• Your objective:
Each line of the data must be reproduced as it appears.

• Record excerpts:
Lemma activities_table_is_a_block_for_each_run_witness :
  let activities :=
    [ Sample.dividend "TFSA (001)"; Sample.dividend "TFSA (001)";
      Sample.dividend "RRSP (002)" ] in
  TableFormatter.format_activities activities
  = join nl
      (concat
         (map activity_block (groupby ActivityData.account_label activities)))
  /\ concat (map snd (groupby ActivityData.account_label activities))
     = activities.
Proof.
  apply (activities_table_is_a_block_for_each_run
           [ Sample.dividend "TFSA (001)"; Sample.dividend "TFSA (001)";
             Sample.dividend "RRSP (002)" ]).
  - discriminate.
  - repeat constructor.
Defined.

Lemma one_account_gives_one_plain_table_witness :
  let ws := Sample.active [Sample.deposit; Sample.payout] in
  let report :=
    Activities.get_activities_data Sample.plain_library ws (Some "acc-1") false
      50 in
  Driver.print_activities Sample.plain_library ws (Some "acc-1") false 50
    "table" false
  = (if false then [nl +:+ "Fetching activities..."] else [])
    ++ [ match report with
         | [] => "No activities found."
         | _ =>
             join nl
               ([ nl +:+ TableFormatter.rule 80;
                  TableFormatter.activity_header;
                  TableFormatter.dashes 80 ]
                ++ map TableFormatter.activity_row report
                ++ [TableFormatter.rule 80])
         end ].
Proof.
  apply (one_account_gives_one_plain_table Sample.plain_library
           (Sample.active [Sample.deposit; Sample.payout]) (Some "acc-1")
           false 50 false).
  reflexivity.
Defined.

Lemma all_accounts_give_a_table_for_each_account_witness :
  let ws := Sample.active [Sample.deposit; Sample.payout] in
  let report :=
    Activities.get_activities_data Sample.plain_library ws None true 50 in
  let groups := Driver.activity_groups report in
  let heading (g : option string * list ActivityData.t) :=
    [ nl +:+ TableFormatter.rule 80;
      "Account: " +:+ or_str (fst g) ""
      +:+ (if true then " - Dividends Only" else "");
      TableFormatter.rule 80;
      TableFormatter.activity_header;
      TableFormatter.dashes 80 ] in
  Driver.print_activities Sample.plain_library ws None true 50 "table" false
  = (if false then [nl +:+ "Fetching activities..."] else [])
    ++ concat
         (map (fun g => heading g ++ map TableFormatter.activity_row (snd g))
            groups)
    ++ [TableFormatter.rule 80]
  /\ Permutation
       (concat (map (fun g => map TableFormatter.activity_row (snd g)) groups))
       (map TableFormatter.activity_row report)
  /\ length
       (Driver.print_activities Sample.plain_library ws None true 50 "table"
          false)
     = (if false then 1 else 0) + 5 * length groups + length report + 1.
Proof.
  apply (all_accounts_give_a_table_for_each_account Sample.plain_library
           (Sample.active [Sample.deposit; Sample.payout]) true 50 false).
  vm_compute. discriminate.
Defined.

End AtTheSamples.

• Completed exercise:
Lemma activities_table_is_a_block_for_each_run_witness :
  let activities :=
    [ Sample.dividend "TFSA (001)"; Sample.dividend "TFSA (001)";
      Sample.dividend "RRSP (002)" ] in
  TableFormatter.format_activities activities
  = join nl
      (concat
         (map activity_block (groupby ActivityData.account_label activities)))
  /\ concat (map snd (groupby ActivityData.account_label activities))
     = activities.
Proof.
  apply (activities_table_is_a_block_for_each_run
           [ Sample.dividend "TFSA (001)"; Sample.dividend "TFSA (001)";
             Sample.dividend "RRSP (002)" ]).
  - discriminate.
  - repeat constructor.
Defined.

Lemma one_account_gives_one_plain_table_witness :
  let ws := Sample.active [Sample.deposit; Sample.payout] in
  let report :=
    Activities.get_activities_data Sample.plain_library ws (Some "acc-1") false
      50 in
  Driver.print_activities Sample.plain_library ws (Some "acc-1") false 50
    "table" false
  = (if false then [nl +:+ "Fetching activities..."] else [])
    ++ [ match report with
         | [] => "No activities found."
         | _ =>
             join nl
               ([ nl +:+ TableFormatter.rule 80;
                  TableFormatter.activity_header;
                  TableFormatter.dashes 80 ]
                ++ map TableFormatter.activity_row report
                ++ [TableFormatter.rule 80])
         end ].
Proof.
  apply (one_account_gives_one_plain_table Sample.plain_library
           (Sample.active [Sample.deposit; Sample.payout]) (Some "acc-1")
           false 50 false).
  reflexivity.
Defined.

Lemma all_accounts_give_a_table_for_each_account_witness :
  let ws := Sample.active [Sample.deposit; Sample.payout] in
  let report :=
    Activities.get_activities_data Sample.plain_library ws None true 50 in
  let groups := Driver.activity_groups report in
  let heading (g : option string * list ActivityData.t) :=
    [ nl +:+ TableFormatter.rule 80;
      "Account: " +:+ or_str (fst g) ""
      +:+ (if true then " - Dividends Only" else "");
      TableFormatter.rule 80;
      TableFormatter.activity_header;
      TableFormatter.dashes 80 ] in
  Driver.print_activities Sample.plain_library ws None true 50 "table" false
  = (if false then [nl +:+ "Fetching activities..."] else [])
    ++ concat
         (map (fun g => heading g ++ map TableFormatter.activity_row (snd g))
            groups)
    ++ [TableFormatter.rule 80]
  /\ Permutation
       (concat (map (fun g => map TableFormatter.activity_row (snd g)) groups))
       (map TableFormatter.activity_row report)
  /\ length
       (Driver.print_activities Sample.plain_library ws None true 50 "table"
          false)
     = (if false then 1 else 0) + 5 * length groups + length report + 1.
Proof.
  apply (all_accounts_give_a_table_for_each_account Sample.plain_library
           (Sample.active [Sample.deposit; Sample.payout]) true 50 false).
  vm_compute. discriminate.
Defined.

End AtTheSamples.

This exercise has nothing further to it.